De Santis Nicola, uno degli obiettivi, alla guida di una moto di grossa cilindrata, tentò la fuga, inseguito dall'Alfa Romeo, anch'egli era armato di pistola, ma non riuscì a rispondere al fuoco, perché i sicari lo raggiunsero nei pressi dell'ingresso del Liceo Scientifico Salvemini e lì lo freddarono a brucia pelo. In quel frangente, un proiettile dei killers infranse anche una finestra di un'aula del citato liceo. Fortuna volle che gli studenti impegnati nelle lezioni pomeridiane, non fossero in classe al momento dell'agguato.
Il commando omicida, poi, al termine della narrata escalation criminale, raggiunse una campagna, in provincia di Bari, e con l'aiuto di un appartenente all'organizzazione criminale, diede alle fiamme l'auto utilizzata per commettere l'agguato ed i vestiti indossati, "tagliando" e sotterrando le armi impiegate per commettere l'omicidio di De Santis Nicola e la pistola utilizzata per uccidere Barbieri Francesco.

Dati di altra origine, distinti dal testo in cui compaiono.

#[local] Instance shrinks_preorder : PreOrder shrinks.
Proof.
  split.
  - intros st. by apply shrinks_same.
  - intros s1 s2 s3 (Ha & Hl & Hc) (Ha' & Hl' & Hc'). split_and!; [congruence| |auto]. intros id. specialize (Hl id). specialize (Hl' id).
    unfold lease_shrinks in *. destruct (runtime_leases s1 !! id), (runtime_leases s2 !! id),
      (runtime_leases s3 !! id); naive_solver congruence.
Qed.

Lemma shrinks_revoke st st' cond :
  lease_allocations st' = lease_allocations st → runtime_leases st' = revoke_where cond (runtime_leases st) →
  (clients_trimmed st → clients_trimmed st') → shrinks st st'.
Proof.
  intros Ha Hl Hc. split_and!; [done| |done]. intros id. rewrite Hl, lookup_revoke_where.
  destruct (runtime_leases st !! id) as [l|]; [|done]. cbn. by destruct (_ && _).
Qed.

Lemma shrinks_live st st' now now' id :
  shrinks st st' → now ≤ now' → live st' now' id → live st now id.
Proof.
  intros (_ & Hl & _) Hle (l' & Hl' & Ha & He). specialize (Hl id). rewrite Hl' in Hl.
  destruct (runtime_leases st !! id) as [l|] eqn:Hid; [|done]. destruct Hl as (_ & Hexp & _ & Hact).
  exists l. split; [done|]. split; [auto|]. unfold sql_after in *. apply bool_decide_eq_true in He.
  apply bool_decide_eq_true. rewrite <- Hexp. specialize (julianday_mono now now' Hle). lia.
Qed.

Lemma lease_inv_shrinks st st' now now' :
  lease_inv st now → now ≤ now' → shrinks st st' → lease_inv st' now'.
Proof.
  intros [Hk Ho He] Hle Hs. pose proof Hs as (Ha & Hl & _). split.
  - intros id l' Hl'. specialize (Hl id). rewrite Hl' in Hl.
    destruct (runtime_leases st !! id) as [l|] eqn:Hid; [|done]. destruct Hl as (-> & _). by apply Hk.
  - intros id n a Hal. rewrite Ha in Hal. destruct (Ho _ _ _ Hal) as [l Hid]. specialize (Hl id).
    rewrite Hid in Hl. destruct (runtime_leases st' !! id); [by eexists|done].
  - intros id1 n1 a1 id2 n2 a2 H1 H2 L1 L2. rewrite Ha in H1, H2.
    eapply He; [done|done|by eapply shrinks_live..].
Qed.

(** ** The statements of the store *)

Ltac unleased := apply shrinks_same; [reflexivity|reflexivity|trims].
Ltac revokes := eapply shrinks_revoke; [reflexivity|reflexivity|trims].

Lemma shrinks_rotated tokens st : shrinks st (foldl revoke_rotated st tokens).
Proof.
  revert st. induction tokens as [|t tokens IH]; intros st; cbn [foldl]; [done|].
  etrans; [|apply IH]. revokes.
Qed.

Lemma shrinks_prepared st snapshot : shrinks st (prepared st snapshot).
Proof.
  unfold prepared. etrans; [apply (shrinks_rotated (Tokens snapshot))|]. generalize (foldl revoke_rotated st (Tokens snapshot)).
  intros s1. unfold remove_old. destruct (Incremental snapshot).
  - apply shrinks_same; [by apply foldl_frame..|]. apply trimmed_rows. intros id. by rewrite (foldl_frame delete_user edge_clients).
  - destruct (Baseline snapshot); cbn [negb]; unleased.
Qed.

Lemma shrinks_apply st now now' payload st' :
  ApplyIdentitySnapshot julianday st now now' payload = inr st' → shrinks st st'.
Proof.
  destruct payload as [e|snapshot]; [done|]. intros (_ & s1 & Hi & ->)%Apply_inv.
  etrans; [apply (shrinks_prepared st snapshot)|].
  apply insert_identities_inv in Hi as (? & ? & ? & ? & ? & _ & _ & _ & _ & _ & ->).
  unfold finish. destruct (complete snapshot).
  - destruct (Incremental snapshot); revokes.
  - destruct (Incremental snapshot); unleased.
Qed.

Lemma shrinks_release st leaseID t c : shrinks st (ReleaseRuntimeLease st leaseID t c).1.
Proof.
  split_and!; [done| |trims]. intros id. cbn. destruct (decide (leaseID = id)) as [->|Hne].
  - rewrite lookup_alter_eq. destruct (runtime_leases st !! id) as [l|]; [|done]. cbn. by destruct (_ && _).
  - rewrite lookup_alter_ne by done. by destruct (runtime_leases st !! id).
Qed.

Lemma shrinks_disconnect st command t c reason : shrinks st (DisconnectClientForCommand st command t c reason).1.
Proof.
  unfold DisconnectClientForCommand. destruct (command_disconnect_effects st !! command); [done|].
  destruct (find_row _ _); [|done]. revokes.
Qed.

Lemma shrinks_warning st id : shrinks st (DisconnectWarning st id).1.
Proof. unfold DisconnectWarning. destruct (edge_clients st !! id) as [c|]; [|done]. destruct (ec_DisconnectNotified c); [done|]. unleased. Qed.

(** The row that a login creates has the id that it is given. *)
Lemma shrinks_credential st hash c create : TrimSpace c = c → shrinks st (Credential st hash c create).1.
Proof.
  intros Hc. unfold Credential. destruct (find_row _ _) as [t|]; [|done]. destruct (cached_users st !! _) as [u|]; [|done].
  assert (shrinks st (if create then ensure_client st (su_ID u) (st_ID t) c else st)) as Hs.
  { destruct create; [|done]. unfold ensure_client. destruct (find_row _ _); [done|].
    apply shrinks_same; [done|done|]. intros Ht id r. cbn. intros [[_ <-]|[_ Hr]]%lookup_insert_Some; [done|by apply Ht in Hr]. }
  by destruct (find_row _ (edge_clients _)).
Qed.

(** ** Creating a lease *)

Lemma insert_allocations_lookup leaseID vs t t' id n a :
  insert_allocations leaseID vs t = inr t' → t' !! (id, n) = Some a →
  t !! (id, n) = Some a ∨ (id = leaseID ∧ n = pa_ProxyName a ∧ a ∈ vs).
Proof.
  revert t. induction vs as [|v vs IH]; intros t; cbn; [intros [= <-]; by left|].
  intros (t1 & (Hn & ->)%insert_row_inr & Hr)%rbind_inr Hk.
  destruct (IH _ Hr Hk) as [Hi|(-> & -> & Hin)]; [|right; split_and!; [done|done|by right]].
  apply lookup_insert_Some in Hi as [[[= <- <-] <-]|[_ Hi]]; [|by left].
  right. split_and!; [done|done|by left].
Qed.

Lemma NoDup_fmap_eq {A B} (f : A → B) (l : list A) x y :
  NoDup (f <$> l) → x ∈ l → y ∈ l → f x = f y → x = y.
Proof.
  induction l as [|z l IH]; [by rewrite elem_of_nil|]. rewrite fmap_cons, NoDup_cons, !elem_of_cons.
  intros [Hz Hnd] [->|Hx] [->|Hy] Heq; [done|..|by apply IH].
  - destruct Hz. rewrite Heq. by apply list_elem_of_fmap_2.
  - destruct Hz. rewrite <- Heq. by apply list_elem_of_fmap_2.
Qed.

Lemma in_use_false st now kind port t c id n a :
  RemotePortInUseExceptClient julianday st now kind port t c = false →
  lease_allocations st !! (id, n) = Some a → pa_ProxyType a = kind → pa_RemotePort a = port →
  ∀ l, runtime_leases st !! id = Some l → l_Status l = "active"%string →
       sql_after julianday (l_ExpiresAt l) now = true → of_client t c l = true.
Proof.
  intros Hu Ha <- <- l Hl Hact Hexp. destruct (of_client t c l) eqn:Hof; [done|].
  unfold RemotePortInUseExceptClient in Hu. apply not_true_iff_false in Hu. destruct Hu.
  apply existsb_exists. exists ((id, n), a). split; [by apply list_elem_of_In, elem_of_map_to_list|].
  unfold occupies. cbn [fst snd]. by rewrite Hl, Hact, Hexp, Hof, !bool_decide_true.
Qed.

Lemma CreateLease_inv st lease allocations st' :
  CreateLease st lease allocations = inr st' →
  runtime_leases st !! l_LeaseID lease = None ∧
  runtime_leases st' = <[l_LeaseID lease := lease <| l_Status := "active"%string |>]>
    (revoke_where (of_client (l_TokenID lease) (l_ClientID lease)) (runtime_leases st)) ∧
  insert_allocations (l_LeaseID lease) allocations (lease_allocations st) = inr (lease_allocations st') ∧
  edge_clients st' = edge_clients st.
Proof.
  unfold CreateLease. destruct (identityResetPending st); [done|]. destruct (runtime_hash_taken _ _); [done|].
  intros (leases & (Hn & ->)%insert_row_inr & Hk)%rbind_inr.
  destruct (cached_tokens st !! _) as [t|]; [|done].
  apply rbind_inr in Hk as (issuers & _ & (allocs & Hal & [= <-])%rbind_inr).
  rewrite lookup_revoke_where, fmap_None in Hn. done.
Qed.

Per l'omicidio di Gelao Giuseppe ed il tentato omicidio di Palermiti Antonino, il 26 ottobre scorso, Busco Antonio è stato condannato alla pena dell'ergastolo, con l'aggravante mafiosa, dalla Corte di Assise di Bari. Ebbene, l'ordinanza cautelare, eseguita in data odierna, chiude il cerchio investigativo sui tre fatti di sangue, attraverso la ricostruzione storica degli eventi e l'individuazione di cause, movente e autori. Quattro destinatari del provvedimento cautelare, al momento dell'esecuzione, sono già ristretti in diverse carceri italiane, per altre cause.